* Available data

------------

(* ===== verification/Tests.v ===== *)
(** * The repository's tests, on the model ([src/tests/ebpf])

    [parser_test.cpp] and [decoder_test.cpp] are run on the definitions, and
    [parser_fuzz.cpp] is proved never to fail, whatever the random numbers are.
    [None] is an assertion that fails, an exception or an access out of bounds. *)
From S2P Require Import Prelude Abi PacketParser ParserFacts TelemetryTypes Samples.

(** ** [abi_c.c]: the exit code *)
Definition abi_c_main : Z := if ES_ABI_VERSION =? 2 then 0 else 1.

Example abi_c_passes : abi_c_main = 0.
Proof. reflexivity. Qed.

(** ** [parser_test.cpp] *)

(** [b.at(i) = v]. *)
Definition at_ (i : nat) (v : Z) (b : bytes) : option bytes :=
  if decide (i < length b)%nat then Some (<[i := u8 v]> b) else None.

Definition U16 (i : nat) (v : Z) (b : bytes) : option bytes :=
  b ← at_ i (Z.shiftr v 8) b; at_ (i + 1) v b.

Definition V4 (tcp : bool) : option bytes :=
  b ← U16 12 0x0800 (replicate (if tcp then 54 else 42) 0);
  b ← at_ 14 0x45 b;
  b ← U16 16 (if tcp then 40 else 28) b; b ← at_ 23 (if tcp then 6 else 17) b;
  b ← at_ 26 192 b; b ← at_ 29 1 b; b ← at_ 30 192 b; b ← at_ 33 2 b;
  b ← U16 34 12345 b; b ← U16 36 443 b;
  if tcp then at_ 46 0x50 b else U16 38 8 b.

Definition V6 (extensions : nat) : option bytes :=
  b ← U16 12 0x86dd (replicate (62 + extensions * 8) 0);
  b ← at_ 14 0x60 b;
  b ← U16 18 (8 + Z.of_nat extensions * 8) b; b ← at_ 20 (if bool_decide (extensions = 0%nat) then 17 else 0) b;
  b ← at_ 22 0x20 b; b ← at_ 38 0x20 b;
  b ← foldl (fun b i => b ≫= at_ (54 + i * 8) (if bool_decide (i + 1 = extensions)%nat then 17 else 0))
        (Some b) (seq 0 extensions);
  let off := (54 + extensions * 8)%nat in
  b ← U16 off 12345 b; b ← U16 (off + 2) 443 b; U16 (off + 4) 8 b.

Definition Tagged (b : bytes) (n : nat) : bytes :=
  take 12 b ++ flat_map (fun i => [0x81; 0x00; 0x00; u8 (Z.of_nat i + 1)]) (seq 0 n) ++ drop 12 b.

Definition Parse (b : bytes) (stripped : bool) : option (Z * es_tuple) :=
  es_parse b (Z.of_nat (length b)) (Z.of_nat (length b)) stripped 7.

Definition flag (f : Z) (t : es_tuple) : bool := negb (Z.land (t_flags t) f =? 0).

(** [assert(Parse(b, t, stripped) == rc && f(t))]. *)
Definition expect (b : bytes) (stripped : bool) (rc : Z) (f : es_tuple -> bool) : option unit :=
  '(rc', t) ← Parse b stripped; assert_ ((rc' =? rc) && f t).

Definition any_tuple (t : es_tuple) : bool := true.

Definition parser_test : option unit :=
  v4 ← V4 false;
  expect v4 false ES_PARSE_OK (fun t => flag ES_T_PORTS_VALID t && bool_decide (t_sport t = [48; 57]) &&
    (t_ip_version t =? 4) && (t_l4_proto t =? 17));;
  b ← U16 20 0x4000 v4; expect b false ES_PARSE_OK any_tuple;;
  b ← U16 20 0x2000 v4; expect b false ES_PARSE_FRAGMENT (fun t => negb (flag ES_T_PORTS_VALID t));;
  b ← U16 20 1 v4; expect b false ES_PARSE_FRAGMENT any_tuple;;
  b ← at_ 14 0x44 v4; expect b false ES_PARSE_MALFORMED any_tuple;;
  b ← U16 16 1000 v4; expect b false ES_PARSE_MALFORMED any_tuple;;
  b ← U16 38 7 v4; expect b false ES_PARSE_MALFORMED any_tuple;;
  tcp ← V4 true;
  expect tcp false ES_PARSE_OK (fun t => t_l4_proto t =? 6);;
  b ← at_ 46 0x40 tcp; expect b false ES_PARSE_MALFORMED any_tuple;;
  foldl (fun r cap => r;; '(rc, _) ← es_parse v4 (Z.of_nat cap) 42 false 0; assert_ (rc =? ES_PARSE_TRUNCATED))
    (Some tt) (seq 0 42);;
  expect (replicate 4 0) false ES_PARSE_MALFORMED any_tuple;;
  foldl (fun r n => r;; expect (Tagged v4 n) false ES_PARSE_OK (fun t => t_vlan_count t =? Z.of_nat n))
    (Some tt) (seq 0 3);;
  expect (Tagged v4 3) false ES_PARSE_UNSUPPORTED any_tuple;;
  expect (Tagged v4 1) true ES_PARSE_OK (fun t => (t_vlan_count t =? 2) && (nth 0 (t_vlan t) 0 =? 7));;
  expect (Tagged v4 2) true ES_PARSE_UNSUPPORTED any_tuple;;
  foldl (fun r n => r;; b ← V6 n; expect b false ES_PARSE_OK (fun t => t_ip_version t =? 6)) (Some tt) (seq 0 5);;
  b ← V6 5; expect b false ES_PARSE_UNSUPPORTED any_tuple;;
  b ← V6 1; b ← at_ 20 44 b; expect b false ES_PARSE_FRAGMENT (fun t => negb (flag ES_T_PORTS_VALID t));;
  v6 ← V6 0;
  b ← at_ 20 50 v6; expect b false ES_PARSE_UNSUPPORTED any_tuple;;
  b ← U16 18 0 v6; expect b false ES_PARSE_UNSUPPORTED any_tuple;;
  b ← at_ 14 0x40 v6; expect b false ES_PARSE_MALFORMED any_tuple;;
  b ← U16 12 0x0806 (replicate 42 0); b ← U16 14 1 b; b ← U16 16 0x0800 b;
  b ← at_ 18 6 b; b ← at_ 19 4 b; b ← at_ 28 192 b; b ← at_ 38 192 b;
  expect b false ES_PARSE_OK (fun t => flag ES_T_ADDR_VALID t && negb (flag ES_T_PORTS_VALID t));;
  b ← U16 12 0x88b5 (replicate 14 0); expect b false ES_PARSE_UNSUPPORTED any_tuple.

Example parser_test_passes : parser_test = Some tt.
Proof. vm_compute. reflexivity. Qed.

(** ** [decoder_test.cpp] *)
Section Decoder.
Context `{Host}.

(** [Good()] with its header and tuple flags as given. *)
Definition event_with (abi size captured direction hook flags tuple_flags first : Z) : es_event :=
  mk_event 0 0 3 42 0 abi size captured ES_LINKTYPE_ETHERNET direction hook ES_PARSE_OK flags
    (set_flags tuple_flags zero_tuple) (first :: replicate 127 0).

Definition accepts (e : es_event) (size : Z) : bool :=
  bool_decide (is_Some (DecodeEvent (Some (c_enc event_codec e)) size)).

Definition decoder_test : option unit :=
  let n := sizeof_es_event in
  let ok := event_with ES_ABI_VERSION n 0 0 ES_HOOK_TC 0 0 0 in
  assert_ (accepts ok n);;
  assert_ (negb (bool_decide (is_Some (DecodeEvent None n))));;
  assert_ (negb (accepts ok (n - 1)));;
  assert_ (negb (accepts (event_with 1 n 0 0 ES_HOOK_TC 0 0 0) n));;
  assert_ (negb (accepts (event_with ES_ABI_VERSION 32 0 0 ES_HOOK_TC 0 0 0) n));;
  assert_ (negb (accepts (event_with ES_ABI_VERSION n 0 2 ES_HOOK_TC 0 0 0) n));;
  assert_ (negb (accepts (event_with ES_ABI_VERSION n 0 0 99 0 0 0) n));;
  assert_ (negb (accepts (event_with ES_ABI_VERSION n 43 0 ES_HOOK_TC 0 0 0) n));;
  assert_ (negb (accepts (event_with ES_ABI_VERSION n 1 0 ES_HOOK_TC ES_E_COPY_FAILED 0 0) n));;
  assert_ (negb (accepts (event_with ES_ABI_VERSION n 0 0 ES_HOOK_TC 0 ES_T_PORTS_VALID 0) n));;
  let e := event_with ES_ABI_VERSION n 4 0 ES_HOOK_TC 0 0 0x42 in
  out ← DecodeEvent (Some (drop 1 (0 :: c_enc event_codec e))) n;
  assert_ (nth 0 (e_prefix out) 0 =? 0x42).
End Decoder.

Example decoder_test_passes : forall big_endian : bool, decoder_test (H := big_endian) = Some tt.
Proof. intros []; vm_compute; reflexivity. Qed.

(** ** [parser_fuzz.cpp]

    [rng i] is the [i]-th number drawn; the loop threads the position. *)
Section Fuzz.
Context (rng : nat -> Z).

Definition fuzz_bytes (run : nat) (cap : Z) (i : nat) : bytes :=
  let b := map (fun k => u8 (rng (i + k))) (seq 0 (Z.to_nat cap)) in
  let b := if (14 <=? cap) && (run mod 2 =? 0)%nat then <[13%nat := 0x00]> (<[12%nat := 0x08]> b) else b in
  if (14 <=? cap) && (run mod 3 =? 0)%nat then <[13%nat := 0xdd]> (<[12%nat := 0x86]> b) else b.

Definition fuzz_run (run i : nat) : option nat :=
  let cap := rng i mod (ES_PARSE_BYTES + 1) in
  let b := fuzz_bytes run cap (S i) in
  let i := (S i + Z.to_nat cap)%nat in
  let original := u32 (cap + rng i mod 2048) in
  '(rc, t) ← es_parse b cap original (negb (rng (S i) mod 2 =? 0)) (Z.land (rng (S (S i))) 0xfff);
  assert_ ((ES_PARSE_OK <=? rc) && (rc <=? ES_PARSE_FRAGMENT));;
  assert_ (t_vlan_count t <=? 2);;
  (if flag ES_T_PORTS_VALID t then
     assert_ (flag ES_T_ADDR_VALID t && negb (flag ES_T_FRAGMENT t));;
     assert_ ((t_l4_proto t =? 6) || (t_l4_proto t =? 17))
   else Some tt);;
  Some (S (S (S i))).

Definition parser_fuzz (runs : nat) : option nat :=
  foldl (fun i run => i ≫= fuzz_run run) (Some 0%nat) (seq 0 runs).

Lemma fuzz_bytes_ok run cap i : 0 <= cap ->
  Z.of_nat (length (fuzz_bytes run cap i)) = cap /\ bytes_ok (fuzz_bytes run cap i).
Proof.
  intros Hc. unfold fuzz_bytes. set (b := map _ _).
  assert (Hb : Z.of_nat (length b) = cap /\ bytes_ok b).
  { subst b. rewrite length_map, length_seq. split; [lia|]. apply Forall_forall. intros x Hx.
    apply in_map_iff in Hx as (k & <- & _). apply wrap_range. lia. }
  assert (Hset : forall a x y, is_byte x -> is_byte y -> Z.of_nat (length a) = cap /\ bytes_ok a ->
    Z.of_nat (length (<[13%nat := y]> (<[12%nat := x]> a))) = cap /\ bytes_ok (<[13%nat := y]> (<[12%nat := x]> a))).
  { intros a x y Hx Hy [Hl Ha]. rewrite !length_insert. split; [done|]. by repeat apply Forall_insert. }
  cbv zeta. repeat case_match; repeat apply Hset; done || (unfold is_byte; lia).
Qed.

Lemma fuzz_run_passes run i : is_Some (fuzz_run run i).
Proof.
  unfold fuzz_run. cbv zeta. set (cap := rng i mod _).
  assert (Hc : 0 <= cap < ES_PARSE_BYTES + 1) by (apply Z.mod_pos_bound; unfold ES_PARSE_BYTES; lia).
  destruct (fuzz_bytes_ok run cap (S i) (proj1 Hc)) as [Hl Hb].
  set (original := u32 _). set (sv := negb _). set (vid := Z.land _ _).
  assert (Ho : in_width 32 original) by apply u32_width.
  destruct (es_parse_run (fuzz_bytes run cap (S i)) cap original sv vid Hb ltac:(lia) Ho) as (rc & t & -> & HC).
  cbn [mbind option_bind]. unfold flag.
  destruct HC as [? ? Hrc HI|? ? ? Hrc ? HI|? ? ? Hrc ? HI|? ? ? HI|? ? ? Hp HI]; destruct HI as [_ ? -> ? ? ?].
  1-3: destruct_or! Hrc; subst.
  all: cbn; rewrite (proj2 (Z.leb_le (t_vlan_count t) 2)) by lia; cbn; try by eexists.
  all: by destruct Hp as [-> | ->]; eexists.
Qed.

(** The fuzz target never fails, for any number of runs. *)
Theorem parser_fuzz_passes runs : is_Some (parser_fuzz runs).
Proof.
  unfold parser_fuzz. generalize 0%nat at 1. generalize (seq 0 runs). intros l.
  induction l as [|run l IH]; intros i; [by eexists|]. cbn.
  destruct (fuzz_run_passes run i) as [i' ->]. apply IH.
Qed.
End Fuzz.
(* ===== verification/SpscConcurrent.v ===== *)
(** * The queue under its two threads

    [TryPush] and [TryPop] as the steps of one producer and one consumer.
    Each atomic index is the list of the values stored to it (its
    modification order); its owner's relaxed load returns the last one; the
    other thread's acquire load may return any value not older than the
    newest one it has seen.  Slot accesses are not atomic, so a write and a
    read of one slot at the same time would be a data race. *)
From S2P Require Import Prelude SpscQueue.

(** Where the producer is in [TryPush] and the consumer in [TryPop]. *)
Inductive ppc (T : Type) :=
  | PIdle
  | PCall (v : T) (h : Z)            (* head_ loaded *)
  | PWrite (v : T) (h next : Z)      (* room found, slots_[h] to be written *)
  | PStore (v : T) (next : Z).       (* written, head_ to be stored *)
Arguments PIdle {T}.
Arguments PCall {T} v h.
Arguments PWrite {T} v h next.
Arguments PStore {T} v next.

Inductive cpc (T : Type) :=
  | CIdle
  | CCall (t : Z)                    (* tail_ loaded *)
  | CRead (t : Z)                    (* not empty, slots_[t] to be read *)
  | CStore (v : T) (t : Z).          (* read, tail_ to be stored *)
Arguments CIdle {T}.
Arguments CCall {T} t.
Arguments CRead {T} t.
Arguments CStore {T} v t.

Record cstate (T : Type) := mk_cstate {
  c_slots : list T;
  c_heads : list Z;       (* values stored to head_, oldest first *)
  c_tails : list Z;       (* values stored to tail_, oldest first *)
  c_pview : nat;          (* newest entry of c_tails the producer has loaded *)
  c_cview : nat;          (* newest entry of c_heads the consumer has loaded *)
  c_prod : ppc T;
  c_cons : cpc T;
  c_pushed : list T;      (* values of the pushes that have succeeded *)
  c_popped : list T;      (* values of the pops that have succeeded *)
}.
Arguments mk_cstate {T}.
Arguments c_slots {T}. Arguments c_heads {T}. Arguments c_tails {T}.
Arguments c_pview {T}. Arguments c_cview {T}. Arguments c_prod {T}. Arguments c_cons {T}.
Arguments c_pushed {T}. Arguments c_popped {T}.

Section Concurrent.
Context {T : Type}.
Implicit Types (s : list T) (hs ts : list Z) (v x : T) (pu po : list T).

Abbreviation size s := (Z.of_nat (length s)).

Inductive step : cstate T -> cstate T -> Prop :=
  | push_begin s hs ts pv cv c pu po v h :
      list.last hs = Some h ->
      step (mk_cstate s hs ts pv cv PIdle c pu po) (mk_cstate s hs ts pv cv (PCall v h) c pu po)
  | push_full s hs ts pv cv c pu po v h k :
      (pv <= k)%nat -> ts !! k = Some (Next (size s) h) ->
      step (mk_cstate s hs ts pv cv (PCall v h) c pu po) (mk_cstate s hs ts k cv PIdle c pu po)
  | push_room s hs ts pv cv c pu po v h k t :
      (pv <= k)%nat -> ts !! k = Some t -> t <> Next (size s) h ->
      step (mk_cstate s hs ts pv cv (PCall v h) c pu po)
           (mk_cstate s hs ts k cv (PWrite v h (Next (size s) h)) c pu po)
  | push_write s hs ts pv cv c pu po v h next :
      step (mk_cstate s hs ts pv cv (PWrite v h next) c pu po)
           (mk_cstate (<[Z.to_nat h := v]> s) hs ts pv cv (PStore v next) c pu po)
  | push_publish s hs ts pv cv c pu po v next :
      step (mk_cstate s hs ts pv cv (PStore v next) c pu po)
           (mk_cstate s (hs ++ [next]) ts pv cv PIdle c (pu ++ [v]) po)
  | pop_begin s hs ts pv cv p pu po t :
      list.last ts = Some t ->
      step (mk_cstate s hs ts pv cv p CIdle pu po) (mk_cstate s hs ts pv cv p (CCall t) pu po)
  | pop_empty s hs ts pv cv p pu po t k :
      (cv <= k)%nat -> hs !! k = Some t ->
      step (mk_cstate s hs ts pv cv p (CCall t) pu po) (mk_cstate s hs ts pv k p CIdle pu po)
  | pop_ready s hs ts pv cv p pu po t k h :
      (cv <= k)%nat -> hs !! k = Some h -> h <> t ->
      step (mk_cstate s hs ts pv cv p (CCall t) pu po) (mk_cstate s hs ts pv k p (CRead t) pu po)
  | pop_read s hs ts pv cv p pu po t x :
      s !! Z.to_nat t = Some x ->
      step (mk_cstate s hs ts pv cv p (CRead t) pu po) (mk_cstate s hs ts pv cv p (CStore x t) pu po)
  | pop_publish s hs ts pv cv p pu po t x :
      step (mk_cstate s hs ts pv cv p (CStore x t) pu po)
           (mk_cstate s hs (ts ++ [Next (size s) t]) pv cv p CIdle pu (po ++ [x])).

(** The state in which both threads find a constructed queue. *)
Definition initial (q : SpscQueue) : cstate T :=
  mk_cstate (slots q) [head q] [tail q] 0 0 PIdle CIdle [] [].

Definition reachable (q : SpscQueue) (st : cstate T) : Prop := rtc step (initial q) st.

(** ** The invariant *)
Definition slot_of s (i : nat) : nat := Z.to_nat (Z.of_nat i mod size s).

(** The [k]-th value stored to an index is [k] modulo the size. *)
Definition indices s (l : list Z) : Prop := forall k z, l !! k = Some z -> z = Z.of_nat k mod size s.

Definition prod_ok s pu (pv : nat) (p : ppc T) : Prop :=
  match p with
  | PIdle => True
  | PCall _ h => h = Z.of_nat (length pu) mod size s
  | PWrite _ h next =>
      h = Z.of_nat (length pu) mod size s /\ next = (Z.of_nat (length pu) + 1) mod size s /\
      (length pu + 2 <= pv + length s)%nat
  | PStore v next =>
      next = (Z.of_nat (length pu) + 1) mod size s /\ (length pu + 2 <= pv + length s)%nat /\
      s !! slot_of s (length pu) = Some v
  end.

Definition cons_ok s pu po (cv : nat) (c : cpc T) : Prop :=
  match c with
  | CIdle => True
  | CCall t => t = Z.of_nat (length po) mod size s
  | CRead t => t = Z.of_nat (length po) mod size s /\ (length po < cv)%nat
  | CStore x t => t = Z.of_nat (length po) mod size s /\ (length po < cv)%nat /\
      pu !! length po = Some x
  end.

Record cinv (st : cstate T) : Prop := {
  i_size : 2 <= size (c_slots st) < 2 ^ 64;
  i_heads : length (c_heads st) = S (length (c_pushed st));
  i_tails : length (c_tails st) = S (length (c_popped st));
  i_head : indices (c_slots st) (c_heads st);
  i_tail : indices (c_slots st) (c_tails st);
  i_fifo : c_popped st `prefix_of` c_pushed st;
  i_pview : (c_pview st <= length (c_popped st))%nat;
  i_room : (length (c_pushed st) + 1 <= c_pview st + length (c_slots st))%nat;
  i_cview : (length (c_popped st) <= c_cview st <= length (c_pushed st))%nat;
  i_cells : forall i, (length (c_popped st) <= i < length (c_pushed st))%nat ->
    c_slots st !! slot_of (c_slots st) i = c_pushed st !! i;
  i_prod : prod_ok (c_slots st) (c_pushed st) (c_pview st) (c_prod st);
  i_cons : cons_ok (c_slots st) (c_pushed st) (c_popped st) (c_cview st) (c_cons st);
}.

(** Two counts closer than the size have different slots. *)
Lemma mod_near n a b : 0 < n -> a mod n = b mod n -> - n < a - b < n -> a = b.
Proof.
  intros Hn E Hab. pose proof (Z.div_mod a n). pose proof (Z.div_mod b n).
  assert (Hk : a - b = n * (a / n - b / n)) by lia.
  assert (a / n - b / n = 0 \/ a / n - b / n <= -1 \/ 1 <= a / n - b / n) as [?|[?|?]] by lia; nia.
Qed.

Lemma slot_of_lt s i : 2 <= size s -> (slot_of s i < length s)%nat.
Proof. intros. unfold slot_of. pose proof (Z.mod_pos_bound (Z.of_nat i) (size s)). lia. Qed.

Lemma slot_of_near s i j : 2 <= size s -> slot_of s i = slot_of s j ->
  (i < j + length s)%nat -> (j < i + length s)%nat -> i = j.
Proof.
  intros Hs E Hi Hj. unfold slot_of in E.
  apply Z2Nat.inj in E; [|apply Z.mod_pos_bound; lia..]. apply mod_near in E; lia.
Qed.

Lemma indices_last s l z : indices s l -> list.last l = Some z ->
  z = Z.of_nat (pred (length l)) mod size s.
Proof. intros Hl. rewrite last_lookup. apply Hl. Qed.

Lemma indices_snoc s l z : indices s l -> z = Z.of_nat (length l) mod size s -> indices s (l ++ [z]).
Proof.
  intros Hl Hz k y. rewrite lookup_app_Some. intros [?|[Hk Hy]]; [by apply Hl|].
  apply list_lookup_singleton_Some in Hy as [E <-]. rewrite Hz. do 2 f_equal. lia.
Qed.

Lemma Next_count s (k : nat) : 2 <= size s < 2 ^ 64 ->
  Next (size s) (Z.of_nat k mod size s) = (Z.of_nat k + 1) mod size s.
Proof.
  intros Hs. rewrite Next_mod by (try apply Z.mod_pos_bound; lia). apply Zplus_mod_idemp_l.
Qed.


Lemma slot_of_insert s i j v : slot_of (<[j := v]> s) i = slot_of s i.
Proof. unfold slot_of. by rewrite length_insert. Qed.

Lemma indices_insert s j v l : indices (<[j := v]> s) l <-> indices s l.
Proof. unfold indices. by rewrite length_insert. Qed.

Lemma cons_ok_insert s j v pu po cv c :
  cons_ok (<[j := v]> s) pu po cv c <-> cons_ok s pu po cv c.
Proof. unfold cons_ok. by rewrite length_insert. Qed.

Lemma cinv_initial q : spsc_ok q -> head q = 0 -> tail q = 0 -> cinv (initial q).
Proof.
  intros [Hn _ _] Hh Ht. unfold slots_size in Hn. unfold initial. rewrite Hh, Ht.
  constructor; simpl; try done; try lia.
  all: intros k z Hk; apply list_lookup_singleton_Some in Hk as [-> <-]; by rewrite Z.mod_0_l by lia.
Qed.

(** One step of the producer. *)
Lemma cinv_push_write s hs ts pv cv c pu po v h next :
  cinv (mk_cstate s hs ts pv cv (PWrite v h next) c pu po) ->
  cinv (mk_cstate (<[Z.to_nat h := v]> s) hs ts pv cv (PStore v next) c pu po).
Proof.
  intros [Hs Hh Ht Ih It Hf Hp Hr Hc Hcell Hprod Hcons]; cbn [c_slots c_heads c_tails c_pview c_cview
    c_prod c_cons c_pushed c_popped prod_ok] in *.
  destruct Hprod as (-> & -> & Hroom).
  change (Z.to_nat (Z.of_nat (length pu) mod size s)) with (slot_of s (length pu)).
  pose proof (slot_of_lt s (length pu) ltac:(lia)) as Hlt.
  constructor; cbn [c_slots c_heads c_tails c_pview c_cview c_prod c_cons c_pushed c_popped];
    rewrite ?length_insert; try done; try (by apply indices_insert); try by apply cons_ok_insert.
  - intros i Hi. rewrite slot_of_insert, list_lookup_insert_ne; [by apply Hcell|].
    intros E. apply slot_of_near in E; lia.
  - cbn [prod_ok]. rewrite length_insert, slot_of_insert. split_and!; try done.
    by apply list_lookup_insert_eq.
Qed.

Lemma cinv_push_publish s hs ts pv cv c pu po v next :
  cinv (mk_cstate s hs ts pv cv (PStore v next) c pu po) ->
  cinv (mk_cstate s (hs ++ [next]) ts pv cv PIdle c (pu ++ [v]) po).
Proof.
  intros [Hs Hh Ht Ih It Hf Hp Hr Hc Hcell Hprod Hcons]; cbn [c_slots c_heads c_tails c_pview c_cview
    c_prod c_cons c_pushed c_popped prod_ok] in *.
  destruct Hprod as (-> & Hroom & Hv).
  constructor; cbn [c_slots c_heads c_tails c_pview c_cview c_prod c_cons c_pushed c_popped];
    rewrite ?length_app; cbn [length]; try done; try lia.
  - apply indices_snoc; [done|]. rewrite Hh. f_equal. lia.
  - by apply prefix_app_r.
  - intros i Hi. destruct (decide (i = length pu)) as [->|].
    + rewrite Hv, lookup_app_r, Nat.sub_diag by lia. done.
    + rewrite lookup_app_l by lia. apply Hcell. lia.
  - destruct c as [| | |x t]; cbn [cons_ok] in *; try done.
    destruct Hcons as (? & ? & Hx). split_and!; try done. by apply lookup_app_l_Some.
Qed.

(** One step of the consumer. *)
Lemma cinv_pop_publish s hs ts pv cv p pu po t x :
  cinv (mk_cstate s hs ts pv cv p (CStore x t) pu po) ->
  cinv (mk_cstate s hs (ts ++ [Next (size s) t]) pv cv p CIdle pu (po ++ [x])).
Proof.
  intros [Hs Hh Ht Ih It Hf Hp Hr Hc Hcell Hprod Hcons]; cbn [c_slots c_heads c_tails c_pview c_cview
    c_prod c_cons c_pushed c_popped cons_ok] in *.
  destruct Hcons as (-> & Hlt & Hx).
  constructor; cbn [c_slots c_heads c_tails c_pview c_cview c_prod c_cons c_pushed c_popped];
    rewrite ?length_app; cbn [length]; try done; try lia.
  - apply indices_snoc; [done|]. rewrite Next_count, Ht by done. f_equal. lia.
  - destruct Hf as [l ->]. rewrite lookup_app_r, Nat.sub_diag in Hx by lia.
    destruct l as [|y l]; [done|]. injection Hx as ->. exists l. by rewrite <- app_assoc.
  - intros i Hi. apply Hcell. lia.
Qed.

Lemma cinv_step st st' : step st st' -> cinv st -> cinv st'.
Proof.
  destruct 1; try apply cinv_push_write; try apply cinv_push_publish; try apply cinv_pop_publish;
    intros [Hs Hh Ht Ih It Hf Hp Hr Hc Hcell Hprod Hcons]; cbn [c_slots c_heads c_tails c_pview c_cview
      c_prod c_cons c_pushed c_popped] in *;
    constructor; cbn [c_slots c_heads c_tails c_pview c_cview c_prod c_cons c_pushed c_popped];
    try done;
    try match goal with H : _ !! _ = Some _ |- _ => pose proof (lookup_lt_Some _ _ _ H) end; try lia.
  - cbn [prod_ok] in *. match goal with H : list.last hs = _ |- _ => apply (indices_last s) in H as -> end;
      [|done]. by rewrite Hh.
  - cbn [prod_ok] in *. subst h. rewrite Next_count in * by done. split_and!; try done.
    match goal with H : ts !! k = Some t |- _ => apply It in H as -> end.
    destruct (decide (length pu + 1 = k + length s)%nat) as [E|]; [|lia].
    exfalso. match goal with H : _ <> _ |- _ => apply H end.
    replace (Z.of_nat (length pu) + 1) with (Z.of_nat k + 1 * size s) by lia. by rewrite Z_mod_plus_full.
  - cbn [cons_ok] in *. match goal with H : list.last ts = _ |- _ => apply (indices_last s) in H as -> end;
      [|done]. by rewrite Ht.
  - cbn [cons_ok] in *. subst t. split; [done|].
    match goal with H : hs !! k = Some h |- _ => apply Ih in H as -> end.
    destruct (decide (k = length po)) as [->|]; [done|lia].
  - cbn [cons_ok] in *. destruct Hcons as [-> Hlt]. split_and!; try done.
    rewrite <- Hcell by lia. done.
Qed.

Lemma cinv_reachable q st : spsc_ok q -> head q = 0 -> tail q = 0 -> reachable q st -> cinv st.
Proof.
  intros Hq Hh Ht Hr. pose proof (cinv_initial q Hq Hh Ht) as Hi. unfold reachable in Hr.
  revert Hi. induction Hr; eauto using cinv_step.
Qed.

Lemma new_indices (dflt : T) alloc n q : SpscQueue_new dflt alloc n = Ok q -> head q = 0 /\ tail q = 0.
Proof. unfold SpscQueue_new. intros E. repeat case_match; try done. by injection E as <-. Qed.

------------

* Exercise details
In this exercise, copy only the lines from the opening line of the material through the line where "[parser_fuzz.cpp] is proved" appears.

* Task result
(* ===== verification/Tests.v ===== *)
(** * The repository's tests, on the model ([src/tests/ebpf])

    [parser_test.cpp] and [decoder_test.cpp] are run on the definitions, and
    [parser_fuzz.cpp] is proved never to fail, whatever the random numbers are.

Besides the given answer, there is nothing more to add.